* Task item: Your task is to repeat exactly the lines below between the line holding "Theorem range_stops_when_declined (E" and the line holding "(entry_pairs l1, errp))", inclusive, and only those.

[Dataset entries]
▽

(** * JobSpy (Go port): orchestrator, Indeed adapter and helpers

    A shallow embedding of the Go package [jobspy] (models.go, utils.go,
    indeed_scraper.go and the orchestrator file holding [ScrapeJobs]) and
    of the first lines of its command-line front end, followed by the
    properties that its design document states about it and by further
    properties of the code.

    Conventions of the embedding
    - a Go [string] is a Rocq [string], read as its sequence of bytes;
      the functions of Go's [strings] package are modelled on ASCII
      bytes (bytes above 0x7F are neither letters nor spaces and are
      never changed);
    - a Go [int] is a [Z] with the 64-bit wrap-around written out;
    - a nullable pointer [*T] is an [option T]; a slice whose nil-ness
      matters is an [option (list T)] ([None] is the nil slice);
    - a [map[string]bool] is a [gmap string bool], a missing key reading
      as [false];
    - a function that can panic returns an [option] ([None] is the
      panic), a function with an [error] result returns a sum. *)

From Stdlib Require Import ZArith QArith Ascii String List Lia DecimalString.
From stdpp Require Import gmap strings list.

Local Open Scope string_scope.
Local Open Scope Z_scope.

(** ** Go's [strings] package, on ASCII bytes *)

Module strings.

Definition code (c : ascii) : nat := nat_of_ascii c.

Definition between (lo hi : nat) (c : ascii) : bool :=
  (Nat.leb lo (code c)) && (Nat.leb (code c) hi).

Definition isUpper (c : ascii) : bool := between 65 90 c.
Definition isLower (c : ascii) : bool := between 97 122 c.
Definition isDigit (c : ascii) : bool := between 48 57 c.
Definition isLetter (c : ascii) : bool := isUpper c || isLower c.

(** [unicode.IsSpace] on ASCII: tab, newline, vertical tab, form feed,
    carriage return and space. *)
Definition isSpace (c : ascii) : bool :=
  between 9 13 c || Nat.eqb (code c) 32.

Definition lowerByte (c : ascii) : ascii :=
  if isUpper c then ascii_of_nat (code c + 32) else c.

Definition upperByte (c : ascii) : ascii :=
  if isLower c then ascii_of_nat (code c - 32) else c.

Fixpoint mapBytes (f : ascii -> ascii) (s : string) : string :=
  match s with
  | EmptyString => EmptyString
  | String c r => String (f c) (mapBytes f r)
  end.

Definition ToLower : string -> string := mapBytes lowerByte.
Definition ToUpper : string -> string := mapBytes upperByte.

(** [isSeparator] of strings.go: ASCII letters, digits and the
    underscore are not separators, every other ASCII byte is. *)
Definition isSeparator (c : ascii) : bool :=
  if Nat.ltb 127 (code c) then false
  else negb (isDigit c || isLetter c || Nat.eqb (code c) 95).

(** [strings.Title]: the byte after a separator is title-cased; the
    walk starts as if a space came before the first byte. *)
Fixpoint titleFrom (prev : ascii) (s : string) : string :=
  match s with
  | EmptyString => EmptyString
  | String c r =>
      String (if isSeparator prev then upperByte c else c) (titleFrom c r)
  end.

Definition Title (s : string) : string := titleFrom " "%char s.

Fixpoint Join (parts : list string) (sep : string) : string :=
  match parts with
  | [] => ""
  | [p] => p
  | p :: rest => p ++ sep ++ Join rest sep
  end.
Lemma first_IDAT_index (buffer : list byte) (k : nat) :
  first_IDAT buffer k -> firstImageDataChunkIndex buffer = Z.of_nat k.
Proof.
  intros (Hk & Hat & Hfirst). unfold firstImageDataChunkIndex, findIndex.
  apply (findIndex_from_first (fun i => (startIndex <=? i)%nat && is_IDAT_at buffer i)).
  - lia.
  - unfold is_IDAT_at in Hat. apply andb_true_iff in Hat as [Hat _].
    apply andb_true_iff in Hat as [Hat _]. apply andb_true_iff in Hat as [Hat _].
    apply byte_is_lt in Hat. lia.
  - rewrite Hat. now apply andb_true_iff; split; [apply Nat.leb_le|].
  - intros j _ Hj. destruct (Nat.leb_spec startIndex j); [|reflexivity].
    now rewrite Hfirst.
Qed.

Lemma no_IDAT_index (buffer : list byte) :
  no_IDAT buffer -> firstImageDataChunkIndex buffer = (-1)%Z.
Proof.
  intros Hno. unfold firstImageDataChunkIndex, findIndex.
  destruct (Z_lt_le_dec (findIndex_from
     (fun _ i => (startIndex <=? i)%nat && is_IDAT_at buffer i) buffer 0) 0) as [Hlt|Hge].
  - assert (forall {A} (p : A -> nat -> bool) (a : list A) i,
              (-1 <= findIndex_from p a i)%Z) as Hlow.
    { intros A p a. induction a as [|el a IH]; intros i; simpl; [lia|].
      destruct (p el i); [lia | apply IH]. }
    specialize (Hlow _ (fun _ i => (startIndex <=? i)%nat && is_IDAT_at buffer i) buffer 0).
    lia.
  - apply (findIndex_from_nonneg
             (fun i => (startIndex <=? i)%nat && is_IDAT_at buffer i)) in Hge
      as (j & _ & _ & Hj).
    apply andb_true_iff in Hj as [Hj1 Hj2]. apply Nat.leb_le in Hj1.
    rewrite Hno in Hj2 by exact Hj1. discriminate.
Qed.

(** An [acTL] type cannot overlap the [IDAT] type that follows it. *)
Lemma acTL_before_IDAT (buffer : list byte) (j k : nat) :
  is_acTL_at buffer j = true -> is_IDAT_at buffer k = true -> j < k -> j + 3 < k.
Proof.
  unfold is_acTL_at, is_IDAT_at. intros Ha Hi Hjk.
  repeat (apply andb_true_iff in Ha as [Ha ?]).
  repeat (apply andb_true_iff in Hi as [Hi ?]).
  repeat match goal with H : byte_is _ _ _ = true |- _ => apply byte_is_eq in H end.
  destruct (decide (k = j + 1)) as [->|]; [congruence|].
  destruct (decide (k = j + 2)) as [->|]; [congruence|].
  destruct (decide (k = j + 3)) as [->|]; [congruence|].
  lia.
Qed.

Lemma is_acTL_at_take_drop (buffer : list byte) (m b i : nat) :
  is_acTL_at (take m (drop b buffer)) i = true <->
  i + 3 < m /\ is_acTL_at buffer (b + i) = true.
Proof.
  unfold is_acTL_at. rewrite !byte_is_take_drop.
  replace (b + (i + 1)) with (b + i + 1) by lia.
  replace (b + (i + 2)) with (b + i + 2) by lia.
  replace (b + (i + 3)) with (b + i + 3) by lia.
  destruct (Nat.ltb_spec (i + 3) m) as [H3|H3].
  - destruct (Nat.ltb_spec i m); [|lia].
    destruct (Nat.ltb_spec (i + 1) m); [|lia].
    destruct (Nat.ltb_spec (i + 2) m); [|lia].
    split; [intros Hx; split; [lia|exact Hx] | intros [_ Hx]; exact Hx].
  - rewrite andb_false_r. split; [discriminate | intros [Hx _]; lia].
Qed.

△
▽

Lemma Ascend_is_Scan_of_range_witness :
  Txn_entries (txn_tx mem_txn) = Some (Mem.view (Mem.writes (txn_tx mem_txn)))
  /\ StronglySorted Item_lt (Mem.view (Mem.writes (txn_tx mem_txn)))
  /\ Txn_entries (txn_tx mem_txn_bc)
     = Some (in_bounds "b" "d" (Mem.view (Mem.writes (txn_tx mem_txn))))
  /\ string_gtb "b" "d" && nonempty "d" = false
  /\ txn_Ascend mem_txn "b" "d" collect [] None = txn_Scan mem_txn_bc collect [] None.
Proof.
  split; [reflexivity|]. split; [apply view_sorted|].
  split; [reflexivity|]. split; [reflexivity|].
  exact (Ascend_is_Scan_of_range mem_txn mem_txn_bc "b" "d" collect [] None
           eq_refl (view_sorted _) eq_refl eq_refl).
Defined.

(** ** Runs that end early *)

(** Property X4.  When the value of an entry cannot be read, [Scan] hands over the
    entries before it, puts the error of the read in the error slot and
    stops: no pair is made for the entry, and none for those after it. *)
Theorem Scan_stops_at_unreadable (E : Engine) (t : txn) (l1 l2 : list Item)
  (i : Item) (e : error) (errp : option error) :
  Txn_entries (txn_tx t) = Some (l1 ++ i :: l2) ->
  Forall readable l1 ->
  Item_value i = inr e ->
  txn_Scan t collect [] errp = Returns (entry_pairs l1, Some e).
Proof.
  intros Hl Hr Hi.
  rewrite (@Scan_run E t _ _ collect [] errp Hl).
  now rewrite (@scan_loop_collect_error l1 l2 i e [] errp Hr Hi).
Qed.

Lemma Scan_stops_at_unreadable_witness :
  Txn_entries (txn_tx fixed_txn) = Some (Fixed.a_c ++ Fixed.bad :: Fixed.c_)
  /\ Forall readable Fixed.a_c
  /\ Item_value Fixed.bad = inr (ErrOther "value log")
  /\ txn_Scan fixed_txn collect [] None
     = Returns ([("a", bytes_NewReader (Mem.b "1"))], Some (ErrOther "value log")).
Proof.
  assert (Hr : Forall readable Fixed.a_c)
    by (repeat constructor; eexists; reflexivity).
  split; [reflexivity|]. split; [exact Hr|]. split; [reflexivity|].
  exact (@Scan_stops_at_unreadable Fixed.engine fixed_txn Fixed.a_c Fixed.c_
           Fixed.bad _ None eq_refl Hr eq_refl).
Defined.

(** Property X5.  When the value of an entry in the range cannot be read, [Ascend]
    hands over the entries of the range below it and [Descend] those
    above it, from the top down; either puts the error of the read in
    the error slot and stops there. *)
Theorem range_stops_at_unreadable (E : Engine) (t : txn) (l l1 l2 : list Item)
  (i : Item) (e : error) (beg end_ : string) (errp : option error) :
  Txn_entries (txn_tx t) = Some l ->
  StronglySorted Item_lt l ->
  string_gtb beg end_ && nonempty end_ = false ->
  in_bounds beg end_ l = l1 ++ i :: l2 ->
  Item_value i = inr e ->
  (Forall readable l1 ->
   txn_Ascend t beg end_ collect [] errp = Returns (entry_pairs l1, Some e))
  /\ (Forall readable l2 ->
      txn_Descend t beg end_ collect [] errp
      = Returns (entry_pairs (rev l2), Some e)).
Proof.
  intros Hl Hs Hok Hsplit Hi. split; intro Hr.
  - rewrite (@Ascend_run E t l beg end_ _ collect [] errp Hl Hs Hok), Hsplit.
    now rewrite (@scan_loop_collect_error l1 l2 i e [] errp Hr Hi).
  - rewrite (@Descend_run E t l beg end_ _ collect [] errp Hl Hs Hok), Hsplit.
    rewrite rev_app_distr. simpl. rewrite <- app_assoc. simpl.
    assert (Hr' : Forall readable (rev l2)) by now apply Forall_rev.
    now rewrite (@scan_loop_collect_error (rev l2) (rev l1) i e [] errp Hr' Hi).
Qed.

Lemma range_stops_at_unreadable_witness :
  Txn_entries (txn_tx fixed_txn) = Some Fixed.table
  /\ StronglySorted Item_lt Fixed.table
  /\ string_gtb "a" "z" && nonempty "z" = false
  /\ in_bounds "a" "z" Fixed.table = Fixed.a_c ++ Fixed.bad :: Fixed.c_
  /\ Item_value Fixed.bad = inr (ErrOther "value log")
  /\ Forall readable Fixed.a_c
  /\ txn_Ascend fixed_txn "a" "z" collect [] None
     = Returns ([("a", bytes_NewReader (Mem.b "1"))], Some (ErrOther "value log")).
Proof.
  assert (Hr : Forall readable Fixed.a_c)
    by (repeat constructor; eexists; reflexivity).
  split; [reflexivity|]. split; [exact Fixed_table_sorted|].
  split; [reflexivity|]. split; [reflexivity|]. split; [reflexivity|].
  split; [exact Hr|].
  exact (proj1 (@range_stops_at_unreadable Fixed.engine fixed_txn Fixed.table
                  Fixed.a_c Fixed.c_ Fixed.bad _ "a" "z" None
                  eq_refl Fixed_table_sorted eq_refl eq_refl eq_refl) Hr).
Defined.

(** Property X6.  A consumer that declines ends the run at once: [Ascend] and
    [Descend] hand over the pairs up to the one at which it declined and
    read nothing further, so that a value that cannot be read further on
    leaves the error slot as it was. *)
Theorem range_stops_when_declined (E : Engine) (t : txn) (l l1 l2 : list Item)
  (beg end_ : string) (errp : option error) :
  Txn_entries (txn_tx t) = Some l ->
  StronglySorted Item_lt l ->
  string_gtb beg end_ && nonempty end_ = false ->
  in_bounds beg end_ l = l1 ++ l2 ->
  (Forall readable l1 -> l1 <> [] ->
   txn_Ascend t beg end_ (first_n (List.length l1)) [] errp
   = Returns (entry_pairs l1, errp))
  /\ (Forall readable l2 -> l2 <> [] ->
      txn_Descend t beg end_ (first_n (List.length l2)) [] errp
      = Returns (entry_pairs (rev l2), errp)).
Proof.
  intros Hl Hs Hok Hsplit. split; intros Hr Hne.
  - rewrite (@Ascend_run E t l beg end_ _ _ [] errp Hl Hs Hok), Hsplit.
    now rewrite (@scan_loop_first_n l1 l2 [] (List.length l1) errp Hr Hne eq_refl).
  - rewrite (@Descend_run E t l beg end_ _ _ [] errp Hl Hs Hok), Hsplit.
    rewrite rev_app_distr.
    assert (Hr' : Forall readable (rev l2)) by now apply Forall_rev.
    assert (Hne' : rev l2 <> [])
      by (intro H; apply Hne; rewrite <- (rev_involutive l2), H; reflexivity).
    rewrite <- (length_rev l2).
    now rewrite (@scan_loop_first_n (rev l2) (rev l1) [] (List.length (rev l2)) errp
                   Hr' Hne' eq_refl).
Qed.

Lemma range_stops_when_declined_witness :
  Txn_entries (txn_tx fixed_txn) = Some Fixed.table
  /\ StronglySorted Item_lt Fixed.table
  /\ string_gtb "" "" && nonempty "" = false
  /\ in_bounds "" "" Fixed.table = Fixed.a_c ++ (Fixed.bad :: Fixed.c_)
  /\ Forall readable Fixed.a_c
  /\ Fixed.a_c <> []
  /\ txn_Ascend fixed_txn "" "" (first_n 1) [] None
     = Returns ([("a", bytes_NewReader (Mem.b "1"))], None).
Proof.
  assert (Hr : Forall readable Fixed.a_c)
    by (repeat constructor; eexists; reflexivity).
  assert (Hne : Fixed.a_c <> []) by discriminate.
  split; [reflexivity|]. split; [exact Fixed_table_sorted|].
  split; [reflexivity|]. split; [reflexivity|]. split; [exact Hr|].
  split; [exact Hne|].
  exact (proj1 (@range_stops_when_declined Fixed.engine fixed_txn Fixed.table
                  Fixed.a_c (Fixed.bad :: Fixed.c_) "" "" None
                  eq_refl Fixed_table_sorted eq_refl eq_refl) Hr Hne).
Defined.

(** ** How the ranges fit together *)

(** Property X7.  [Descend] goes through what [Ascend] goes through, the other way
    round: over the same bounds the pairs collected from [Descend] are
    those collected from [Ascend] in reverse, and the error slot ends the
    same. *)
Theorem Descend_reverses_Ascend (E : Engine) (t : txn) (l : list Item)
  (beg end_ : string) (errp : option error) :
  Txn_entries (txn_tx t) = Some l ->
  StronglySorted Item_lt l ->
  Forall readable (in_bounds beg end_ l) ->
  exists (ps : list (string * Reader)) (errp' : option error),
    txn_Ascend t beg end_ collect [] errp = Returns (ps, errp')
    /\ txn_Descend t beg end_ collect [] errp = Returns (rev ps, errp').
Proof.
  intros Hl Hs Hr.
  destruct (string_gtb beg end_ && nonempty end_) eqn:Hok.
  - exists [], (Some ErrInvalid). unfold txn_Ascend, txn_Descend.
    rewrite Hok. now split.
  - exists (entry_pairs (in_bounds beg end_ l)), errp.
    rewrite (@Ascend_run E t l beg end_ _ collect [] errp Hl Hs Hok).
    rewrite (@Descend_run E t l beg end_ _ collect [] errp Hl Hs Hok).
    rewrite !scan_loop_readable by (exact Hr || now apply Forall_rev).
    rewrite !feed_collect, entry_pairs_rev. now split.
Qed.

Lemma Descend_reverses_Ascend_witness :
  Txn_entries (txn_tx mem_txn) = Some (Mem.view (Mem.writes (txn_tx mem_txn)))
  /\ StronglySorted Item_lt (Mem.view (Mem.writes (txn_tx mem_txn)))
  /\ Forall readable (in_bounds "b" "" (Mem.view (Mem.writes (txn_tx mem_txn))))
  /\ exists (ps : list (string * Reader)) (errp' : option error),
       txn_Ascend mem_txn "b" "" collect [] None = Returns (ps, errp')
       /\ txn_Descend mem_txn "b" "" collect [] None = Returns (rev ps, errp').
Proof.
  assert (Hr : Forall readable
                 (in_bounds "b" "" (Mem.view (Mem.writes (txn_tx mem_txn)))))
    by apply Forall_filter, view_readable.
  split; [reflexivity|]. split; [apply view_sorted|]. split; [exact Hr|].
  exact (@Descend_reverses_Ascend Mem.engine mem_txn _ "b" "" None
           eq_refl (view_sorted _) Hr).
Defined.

△

* Written reply:
Theorem range_stops_when_declined (E : Engine) (t : txn) (l l1 l2 : list Item)
  (beg end_ : string) (errp : option error) :
  Txn_entries (txn_tx t) = Some l ->
  StronglySorted Item_lt l ->
  string_gtb beg end_ && nonempty end_ = false ->
  in_bounds beg end_ l = l1 ++ l2 ->
  (Forall readable l1 -> l1 <> [] ->
   txn_Ascend t beg end_ (first_n (List.length l1)) [] errp
   = Returns (entry_pairs l1, errp))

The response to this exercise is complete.